Last post I used exercise as a metaphor for compassion: that it's easier to do in groups, that it's a habit built over time, and that it's often not very pleasant. Today let's look at that downside. What is the metaphorical equivalent of the person who is deeply unfit?
What causes dramatic, debilitating un-health?
Well, for the billion people worldwide who live in poverty, poverty is the cause. Poverty leads to hazardous jobs, malnourishment, limited access to hygiene and medicine. In the US we are lucky that malnourishment means processed, unbalanced foods, and hazardous jobs means back-breaking labor or mind-bending tedium at sleeping hours.
Another cause is ignorance. Diabetes and obesity plague the US, and they are due to the fact that many of us simply do not know how food interacts with the body.

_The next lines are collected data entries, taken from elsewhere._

Definition record_typed_app_sync_domain_poll_cursor {T} (poll : TypedSyncSettingTextDomainPoll T)
    (now : Z) : storage AppSyncDomainCursorRecord :=
  record_app_sync_domain_cursor (tpoll_profile poll) (tpoll_domain poll)
    (tpoll_latest_revision poll) now.

(** ** The domain watcher *)

Record AppSyncDomainWatcher := { w_profile : string; w_domain : string; w_batch_limit : Z }.

Definition watcher_new (profile domain : string) (batch_limit now : Z) :
    storage AppSyncDomainWatcher :=
  do* ensure_app_sync_domain_cursor_at_domain_head profile domain now in
  sr_ret {| w_profile := profile; w_domain := domain; w_batch_limit := Z.max batch_limit 1 |}.

Definition watcher_current_revision (w : AppSyncDomainWatcher) : storage Z :=
  let* cursor := app_sync_domain_cursor (w_profile w) (w_domain w) in
  sr_ret (cursor_revision cursor).

Definition watcher_poll_once (w : AppSyncDomainWatcher) (now : Z) :
    storage SyncSettingTextDomainPoll :=
  poll_sync_setting_text_events_for_app_domain (w_profile w) (w_domain w) (w_batch_limit w) now.

Definition watcher_acknowledge (poll : SyncSettingTextDomainPoll) (now : Z) :
    storage AppSyncDomainCursorRecord :=
  record_app_sync_domain_poll_cursor poll now.

Inductive AppSyncDomainWatcherApplyError (E : Type) :=
  | WatcherStorage (error : StorageError)
  | WatcherApply (error : E).
Arguments WatcherStorage {E}. Arguments WatcherApply {E}.

(** [apply] is the application's closure, which may use the database itself. *)
Definition watcher_poll_apply_and_acknowledge {E} (w : AppSyncDomainWatcher)
    (apply : SyncSettingTextDomainPoll -> state_result ProfileDb E unit) (now : Z) :
    state_result ProfileDb (AppSyncDomainWatcherApplyError E)
      (SyncSettingTextDomainPoll * AppSyncDomainCursorRecord) :=
  let* poll := sr_map_err WatcherStorage (watcher_poll_once w now) in
  do* sr_map_err WatcherApply (apply poll) in
  let* cursor := sr_map_err WatcherStorage (watcher_acknowledge poll now) in
  sr_ret (poll, cursor).

(** Repeated polls from a revision, at most [fuel] of them, stopping at the first
    empty one: the batches an application sees that acknowledges every poll. *)
Fixpoint drain (profile domain : string) (after limit : Z) (db : ProfileDb) (fuel : nat) :
    list SyncSettingTextEvent :=
  match fuel with
  | O => []
  | S fuel =>
      let poll := poll_sync_setting_text_events_for_domain profile domain after limit db in
      match poll_events poll with
      | [] => []
      | events => events ++ drain profile domain (poll_latest_revision poll) limit db fuel
      end
  end.

(** Every event of a domain after a revision. *)
Definition events_after (profile domain : string) (after : Z) (db : ProfileDb) :
    list SyncSettingTextEvent :=
  List.filter (domain_event profile domain after) (joined_events db).

(** ** The logs are sorted by row id *)

Definition ids_below (ids : list Z) (counter : Z) : Prop :=
  StronglySorted Z.lt ids /\ Forall (fun id => id <= counter) ids.

Definition logs_sorted (db : ProfileDb) : Prop :=
  ids_below (map ch_id (db_changes db)) (db_change_seq db) /\
  ids_below (map rv_revision (db_revisions db)) (db_revision_seq db).

Lemma ids_below_snoc ids counter :
  ids_below ids counter -> ids_below (ids ++ [counter + 1]) (counter + 1).
Proof.
  intros [Hs Hb]. split.
  - apply StronglySorted_app_2; [|done|by repeat constructor].
    intros x1 x2 Hx1 ->%list_elem_of_singleton. rewrite Forall_forall in Hb.
    specialize (Hb x1 Hx1). simpl in Hb. lia.
  - apply Forall_app. split; [|by repeat constructor; lia].
    eapply Forall_impl; [exact Hb|]. intros; simpl in *; lia.
Qed.

Lemma logs_sorted_insert_record p dom k v dev n clk now a :
  preserves logs_sorted
    (insert_sync_setting_text_change_record_in_transaction p dom k v dev n clk now a).
Proof.
  intros db [H1 H2]. unfold insert_sync_setting_text_change_record_in_transaction.
  case_match; [done|]. split; [|done]. simpl. rewrite map_app. by apply ids_below_snoc.
Qed.

Lemma logs_sorted_insert_revision p dom id now :
  preserves logs_sorted (insert_revision p dom id now).
Proof. intros db [H1 H2]. split; [done|]. simpl. rewrite map_app. by apply ids_below_snoc. Qed.

Lemma logs_sorted_insert p dom k v dev n clk now :
  preserves logs_sorted (insert_sync_setting_text_change_in_transaction p dom k v dev n clk now).
Proof.
  unfold insert_sync_setting_text_change_in_transaction. solve_preserves;
    first [apply logs_sorted_insert_record | apply logs_sorted_insert_revision | by intros ? ?].
Qed.

Lemma logs_sorted_record p dom k v dev now :
  preserves logs_sorted (record_sync_setting_text_in_transaction p dom k v dev now).
Proof.
  unfold record_sync_setting_text_in_transaction. solve_preserves. apply logs_sorted_insert.
Qed.

Lemma logs_sorted_set dev p dom k v now :
  preserves logs_sorted (set_sync_setting_text dev p dom k v now).
Proof.
  unfold set_sync_setting_text. solve_preserves; [by intros ? ?|]. apply logs_sorted_record.
Qed.

Lemma logs_sorted_apply d c now : preserves logs_sorted (apply_sync_setting_text d c now).
Proof.
  unfold apply_sync_setting_text, apply_sync_setting_text_in_transaction. solve_preserves.
  - by intros ? ?.
  - intros db Hdb. unfold apply_view. by case_match.
  - apply logs_sorted_insert.
  - apply logs_sorted_insert_record.
Qed.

A third, lucky cause is lack of motivation. Who do you know who started jogging after the first heart attack? How many of us did crunches and pushups on January 2?
This metaphor sucks:
How does that relate to Compassion?
It's cheaper, simpler, and easier to treat people like objects than to treat people like people. Treating people like people is like working hard all day, coming home exhausted, and making healthful food for yourself anyway. We should do it, but how quickly do we fall off the horse and buy a $2 bag of grease and carbs and chemicals on the way home?
So when your network (church) feels like a McDonald's, it's time for a New Year's Resolution to move to a farm.